Lemma sql_IsBlobDigestReferenced_outcome d w :
  db_ok (rw_db w) → wp (sql_IsBlobDigestReferenced d) (sql_outcome (spec_is_referenced d) w) w.
Proof.
  intros Hdb; apply query_outcome; [done|]; intros fs sc; eexists; split; [done|].
  rewrite referenced_view, existsb_exists by done; split.
  - intros ([k b] & Hin%list_elem_of_In%elem_of_map_to_list & Heq%String.eqb_eq); eauto.
  - intros (k & b & Hb & Hd); exists (k, b); split; [by apply list_elem_of_In, elem_of_map_to_list|].
    by apply String.eqb_eq.
Qed.

(** ** Resolve *)

(** The stored blob rows parse and validate. *)
Lemma stored_blobs_valid db mid : db_ok db →
  Forall (λ b, Descriptor_Validate b = Ok tt) (manifest_blob_rows db mid).
Proof.
  intros Hdb; apply Forall_forall; intros b [p Hb]%elem_of_manifest_blob_rows.
  by destruct (ok_blob db Hdb mid p b Hb).
Qed.

Lemma stored_blobs_parse l : Forall (λ b, Descriptor_Validate b = Ok tt) l →
  rmap (λ b, let? digest := ParseDigest (desc_Digest b) in
             Ok (mkDescriptor (desc_MediaType b) digest (desc_Size b))) l = Ok l.
Proof.
  intros Hl; apply rmap_ok, Forall_Forall2_diag; eapply Forall_impl; [exact Hl|].
  intros [mt d s] [Hd%valid_digest_spec _]%Descriptor_Validate_ok; simpl in *; by rewrite Hd.
Qed.

Lemma sql_ListManifestBlobs_outcome t r d w :
  db_ok (rw_db w) → wp (sql_ListManifestBlobs t r d) (sql_outcome (spec_list_blobs t r d) w) w.
Proof.
  intros Hdb; apply guard_outcome2; [done|]; intros _ _; apply query_outcome; [done|]; intros fs sc.
  simpl; rewrite lookup_view_manifests; unfold manifest_at, ref_String; simpl.
  destruct (manifest_row (rw_db w) t (ref_Name r) d) as [m|]; simpl; [|done].
  by apply stored_blobs_parse, stored_blobs_valid.
Qed.

(** The row a reference selects is a manifest of the tenant's repository, under
    the digest of its payload. *)
Lemma resolve_row_view db t n reference : db_ok db →
  row_entry db <$> resolve_row db t n reference
  = (if valid_digest reference then view_manifests db !! (t, n, reference)
     else view_tags db !! (t, n, reference) ≫= λ d, view_manifests db !! (t, n, d)).
Proof.
  intros Hdb; unfold resolve_row; destruct (valid_digest reference); [by rewrite lookup_view_manifests|].
  rewrite lookup_view_tags; unfold tag_at; simpl.
  destruct (tagged_manifest db t n reference) as [[d m]|] eqn:Htm; simpl; [|done].
  apply tagged_manifest_Some in Htm as (rid & tg & Hrid & Htg & Hm & _); [|done]; symmetry.
  rewrite lookup_view_manifests; apply manifest_at_Some; eauto.
Qed.

Lemma resolve_row_Some db t n reference m : db_ok db → resolve_row db t n reference = Some m →
  ∃ rid, repository_id db t n = Some rid
    ∧ md_manifests db !! (t, rid, DigestFromBytes (mr_Payload m)) = Some m ∧ mr_MediaType m ≠ "".
Proof.
  intros Hdb Hrow.
  assert (∃ rid d, repository_id db t n = Some rid ∧ md_manifests db !! (t, rid, d) = Some m)
    as (rid & d & Hrid & Hm).
  { unfold resolve_row in Hrow; destruct (valid_digest reference); [by apply manifest_row_Some in Hrow as (rid & ?); eauto|].
    apply fmap_Some in Hrow as ([d m'] & (rid & tg & ? & ? & ? & _)%tagged_manifest_Some & ->); eauto. }
  destruct (ok_manifest db Hdb t rid d m Hm) as (Hmt & -> & _); eauto.
Qed.

Lemma sql_ResolveManifest_outcome t r reference w :
  db_ok (rw_db w) → wp (sql_ResolveManifest t r reference) (sql_outcome (spec_resolve t r reference) w) w.
Proof.
  intros Hdb; apply guard_outcome; [done|]; intros Hr; destruct w as [db fs sc n]; simpl in *.
  assert (row_entry db <$> resolve_row db t (ref_Name r) reference
    = resolve (view_of (mkRegWorld db fs sc n)) t (ref_Name r) reference) as Hrow by by apply resolve_row_view.
  apply wp_sbind, wp_sql_query; [intros; outcome; right; split; [split; [done|by eexists]|done]|].
  unfold ref_String; destruct (resolve_row db t (ref_Name r) reference) as [m|] eqn:Hm; simpl in Hrow.
  2: { outcome; left; split; [done|]; by rewrite <- Hrow. }
  destruct (resolve_row_Some db t (ref_Name r) reference m Hdb Hm) as (rid & Hrid & Hmd & Hmt).
  assert (manifest_row db t (ref_Name r) (DigestFromBytes (mr_Payload m)) = Some m) as Hmr
    by (apply manifest_row_Some; eauto).
  apply wp_sbind; unfold sql_ListManifestBlobs; rewrite Hr; apply wp_sbind, wp_slift.
  rewrite (proj2 (Digest_Validate_ok _ tt) (DigestFromBytes_valid _)); apply wp_sbind, wp_slift, wp_sql_query.
  { intros; outcome; right; split; [split; [done|by eexists]|]; eapply (calm_later _ _ _ n); [|eassumption]; lia. }
  unfold ref_String; rewrite Hmr, stored_blobs_parse by by apply stored_blobs_valid.
  apply wp_sbind, wp_slift; unfold NewManifest; destruct (String.eqb_spec (mr_MediaType m) ""); [done|]; simpl.
  rewrite (proj2 (validate_layers_ok _ tt)) by by apply stored_blobs_valid.
  simpl; apply wp_sret; outcome; left; split; [done|]; by rewrite <- Hrow.
Qed.
End Operations.

(** * The deleting statements *)

Lemma repository_id_ext db db' : md_repositories db' = md_repositories db →
  ∀ t n, repository_id db' t n = repository_id db t n.
Proof. intros Heq t n; unfold repository_id; by rewrite Heq. Qed.

(** A row of the tables that keeps its blobs keeps its entry. *)
Lemma row_entry_ext db db' m :
  (∀ p, md_manifest_blobs db' !! (mr_ID m, p) = md_manifest_blobs db !! (mr_ID m, p)) →
  row_entry db' m = row_entry db m.
Proof. intros Hb; unfold row_entry, manifest_blob_rows; f_equal; by apply positioned_ext. Qed.

Section DeleteManifest.
Variables (db : MetaDB) (t n d : string) (rid : Z) (m : ManifestRow).
Hypotheses (Hdb : db_ok db) (Hrid : repository_id db t n = Some rid).
Hypothesis Hm : md_manifests db !! (t, rid, d) = Some m.
Notation db' := (delete_manifest_sql t n d db).2.

Lemma delete_manifest_eq : delete_manifest_sql t n d db =
  (1, delete_manifest_blobs_sql (mr_ID m)
        (set_tags (filter (λ kv, tg_ManifestID kv.2 ≠ mr_ID m) (md_tags db))
           (set_manifests (delete (t, rid, d) (md_manifests db)) db))).
Proof. unfold delete_manifest_sql; by rewrite Hrid, Hm. Qed.

Lemma deleted_manifest_other k m' : md_manifests db !! k = Some m' →
  k ≠ (t, rid, d) ↔ mr_ID m' ≠ mr_ID m.
Proof.
  intros Hk; split; [intros Hne Hid; apply Hne; by eapply ok_manifest_id|intros Hid ->; congruence].
Qed.

Lemma delete_manifest_ok : db_ok db'.
Proof.
  rewrite delete_manifest_eq; split; simpl; try (intros; by eapply Hdb).
  - intros t' rid' d' m' [_ Hm']%lookup_delete_Some; by eapply ok_manifest_repo.
  - intros k k' m1 m2 [_ H1]%lookup_delete_Some [_ H2]%lookup_delete_Some; by eapply ok_manifest_id.
  - intros k m' [_ Hm']%lookup_delete_Some; by eapply ok_manifest_sequence.
  - intros t' rid' d' m' [_ Hm']%lookup_delete_Some; by eapply ok_manifest.
  - intros t' rid' g tg [Htg Hne]%map_lookup_filter_Some; simpl in Hne.
    destruct (ok_tag db Hdb t' rid' g tg Htg) as (d' & m' & Hm' & Hid); exists d', m'; split; [|done].
    rewrite lookup_delete_ne; [done|]; apply not_eq_sym, (deleted_manifest_other _ m'); [done|congruence].
  - intros mid p b [Hb Hne]%map_lookup_filter_Some; simpl in Hne.
    destruct (ok_blob db Hdb mid p b Hb) as (Hv & k & m' & Hk & Hid); split; [done|]; exists k, m'; split; [|done].
    rewrite lookup_delete_ne; [done|]; apply not_eq_sym, (deleted_manifest_other k m'); [done|congruence].
Qed.

Lemma delete_manifest_views :
  view_manifests db' = delete (t, n, d) (view_manifests db)
  ∧ view_tags db' = filter (λ kv, ¬ (kv.1.1 = (t, n) ∧ kv.2 = d)) (view_tags db).
Proof.
  pose proof delete_manifest_ok as Hok; rewrite delete_manifest_eq in Hok |- *; simpl in *.
  set (db1 := delete_manifest_blobs_sql _ _) in *.
  assert (∀ t' n', repository_id db1 t' n' = repository_id db t' n') as Hids by done.
  assert (md_manifests db1 = delete (t, rid, d) (md_manifests db)) as Hman by done.
  assert (md_tags db1 = filter (λ kv, tg_ManifestID kv.2 ≠ mr_ID m) (md_tags db)) as Htags by done.
  assert (∀ t' n' d' rid' m', repository_id db t' n' = Some rid' → md_manifests db !! (t', rid', d') = Some m' →
    (t', rid', d') ≠ (t, rid, d) ↔ (t', n', d') ≠ (t, n, d)) as Hkey.
  { intros t' n' d' rid' m' Hid Hm'; split; intros Hne [= -> -> ->]; apply Hne; [congruence|].
    by pose proof (repository_id_unique db Hdb (t, n) (t, n') rid Hrid Hid) as [= <-]. }
  split; apply map_eq; intros [[t' n'] x]; apply option_eq; intros v.
  - rewrite lookup_view_manifests, lookup_delete_Some, lookup_view_manifests, !manifest_at_Some.
    setoid_rewrite Hids; rewrite Hman; split.
    + intros (rid' & m' & Hid & [Hne Hm']%lookup_delete_Some & <-).
      pose proof (proj1 (deleted_manifest_other _ m' Hm') (not_eq_sym Hne)) as Hmid.
      split; [apply not_eq_sym; by eapply Hkey; [..|apply not_eq_sym]|].
      exists rid', m'; split_and!; [done..|]; symmetry; apply row_entry_ext; intros p; simpl.
      rewrite map_lookup_filter; destruct (md_manifest_blobs db !! _); simpl; [|done]; by rewrite option_guard_True.
    + intros (Hne & rid' & m' & Hid & Hm' & <-).
      assert ((t', rid', x) ≠ (t, rid, d)) as Hne' by (eapply Hkey; [done..|by apply not_eq_sym]).
      exists rid', m'; rewrite (lookup_delete_ne (md_manifests db) _ _ (not_eq_sym Hne')); split_and!; [done..|].
      pose proof (proj1 (deleted_manifest_other _ m' Hm') Hne') as Hmid.
      apply row_entry_ext; intros p; simpl.
      rewrite map_lookup_filter; destruct (md_manifest_blobs db !! _); simpl; [|done]; by rewrite option_guard_True.
  - rewrite lookup_view_tags, map_lookup_filter_Some, lookup_view_tags, !tag_at_Some by done.
    setoid_rewrite Hids; rewrite Hman, Htags; simpl; split.
    + intros (rid' & tg & m' & Hid & [Htg Hne]%map_lookup_filter_Some & [Hk Hm']%lookup_delete_Some & Heq).
      split; [by eauto 10|]; intros [[= -> ->] ->]; apply Hk; congruence.
    + intros ((rid' & tg & m' & Hid & Htg & Hm' & Heq) & Hne).
      assert ((t', rid', v) ≠ (t, rid, d)) as Hk.
      { eapply Hkey; [done..|]; intros [= -> -> ->]; by apply Hne. }
      exists rid', tg, m'; split_and!; try done.
      * apply map_lookup_filter_Some; split; [done|]; simpl; rewrite <- Heq; by apply (deleted_manifest_other _ m' Hm').
      * rewrite lookup_delete_ne; [done|by apply not_eq_sym].
Qed.

(** The tags a manifest's row has are those of its repository that name it. *)
Lemma tags_of_manifest g :
  g ∈ map (λ kv, kv.1.2) (filter (λ kv, tg_ManifestID kv.2 = mr_ID m) (map_to_list (md_tags db)))
  ↔ view_tags db !! (t, n, g) = Some d.
Proof.
  rewrite lookup_view_tags, tag_at_Some, list_elem_of_In, in_map_iff by done; split.
  - intros ([[[t' rid'] g'] tg] & <- & [Hid Hin%elem_of_map_to_list]%list_elem_of_In%list_elem_of_filter); simpl in *.
    destruct (ok_tag db Hdb t' rid' g' tg Hin) as (d' & m' & Hm' & Hid').
    assert ((t', rid', d') = (t, rid, d)) as [= -> -> ->] by (eapply (ok_manifest_id db Hdb); [done..|congruence]).
    eauto 10.
  - intros (rid' & tg & m' & Hid & Htg & Hm' & Heq); exists ((t, rid', g), tg); split; [done|].
    apply list_elem_of_In, list_elem_of_filter; split; [|by apply elem_of_map_to_list]; simpl; congruence.
Qed.
End DeleteManifest.

Section DeleteRepository.
Variables (db : MetaDB) (t n : string) (rid : Z).
Hypotheses (Hdb : db_ok db) (Hrid : repository_id db t n = Some rid).
Notation db' := (delete_repository_sql t n db).2.

Definition gone (mid : Z) : bool :=
  existsb (λ kv, (kv.1.1.2 =? rid) && (mr_ID kv.2 =? mid)) (map_to_list (md_manifests db)).

Lemma delete_repository_eq : delete_repository_sql t n db =
  (1, set_manifest_blobs (filter (λ kv, gone kv.1.1 = false) (md_manifest_blobs db))
        (set_tags (filter (λ kv, kv.1.1.2 ≠ rid ∧ gone (tg_ManifestID kv.2) = false) (md_tags db))
           (set_manifests (filter (λ kv, kv.1.1.2 ≠ rid) (md_manifests db))
              (set_repositories (delete (t, n) (md_repositories db)) db)))).
Proof. unfold delete_repository_sql; by rewrite Hrid. Qed.

Lemma gone_manifest t' rid' d m : md_manifests db !! (t', rid', d) = Some m → gone (mr_ID m) = (rid' =? rid).
Proof.
  intros Hm; apply eq_bool_prop_intro; unfold gone; rewrite !Is_true_true, existsb_exists; split.
  - intros ([[[t1 rid1] d1] m1] & Hin%list_elem_of_In%elem_of_map_to_list & Hb); simpl in Hb; bool_prop.
    apply Z.eqb_eq in H, H0; subst.
    by assert ((t1, rid, d1) = (t', rid', d)) as [= -> -> ->]
      by (eapply (ok_manifest_id db Hdb); done); rewrite Z.eqb_refl.
  - intros ->%Z.eqb_eq; exists ((t', rid, d), m); split; [by apply list_elem_of_In, elem_of_map_to_list|].
    simpl; by rewrite !Z.eqb_refl.
Qed.

(** A row under the repository's id is under its tenant. *)
Lemma deleted_repository_key k : repository_id db k.1 k.2 = Some rid → k = (t, n).
Proof. intros Hk; symmetry; by apply (repository_id_unique db Hdb (t, n) k rid). Qed.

Exercise goal: Within the listing above, extract exactly the lines from the line with "intros Hdb; apply guard_outcome;" to the line with "Lemma repository_id_ext db", the two named lines included, and no others.

Exercise result:
  intros Hdb; apply guard_outcome; [done|]; intros Hr; destruct w as [db fs sc n]; simpl in *.
  assert (row_entry db <$> resolve_row db t (ref_Name r) reference
    = resolve (view_of (mkRegWorld db fs sc n)) t (ref_Name r) reference) as Hrow by by apply resolve_row_view.
  apply wp_sbind, wp_sql_query; [intros; outcome; right; split; [split; [done|by eexists]|done]|].
  unfold ref_String; destruct (resolve_row db t (ref_Name r) reference) as [m|] eqn:Hm; simpl in Hrow.
  2: { outcome; left; split; [done|]; by rewrite <- Hrow. }
  destruct (resolve_row_Some db t (ref_Name r) reference m Hdb Hm) as (rid & Hrid & Hmd & Hmt).
  assert (manifest_row db t (ref_Name r) (DigestFromBytes (mr_Payload m)) = Some m) as Hmr
    by (apply manifest_row_Some; eauto).
  apply wp_sbind; unfold sql_ListManifestBlobs; rewrite Hr; apply wp_sbind, wp_slift.
  rewrite (proj2 (Digest_Validate_ok _ tt) (DigestFromBytes_valid _)); apply wp_sbind, wp_slift, wp_sql_query.
  { intros; outcome; right; split; [split; [done|by eexists]|]; eapply (calm_later _ _ _ n); [|eassumption]; lia. }
  unfold ref_String; rewrite Hmr, stored_blobs_parse by by apply stored_blobs_valid.
  apply wp_sbind, wp_slift; unfold NewManifest; destruct (String.eqb_spec (mr_MediaType m) ""); [done|]; simpl.
  rewrite (proj2 (validate_layers_ok _ tt)) by by apply stored_blobs_valid.
  simpl; apply wp_sret; outcome; left; split; [done|]; by rewrite <- Hrow.
Qed.
End Operations.

(** * The deleting statements *)

Lemma repository_id_ext db db' : md_repositories db' = md_repositories db →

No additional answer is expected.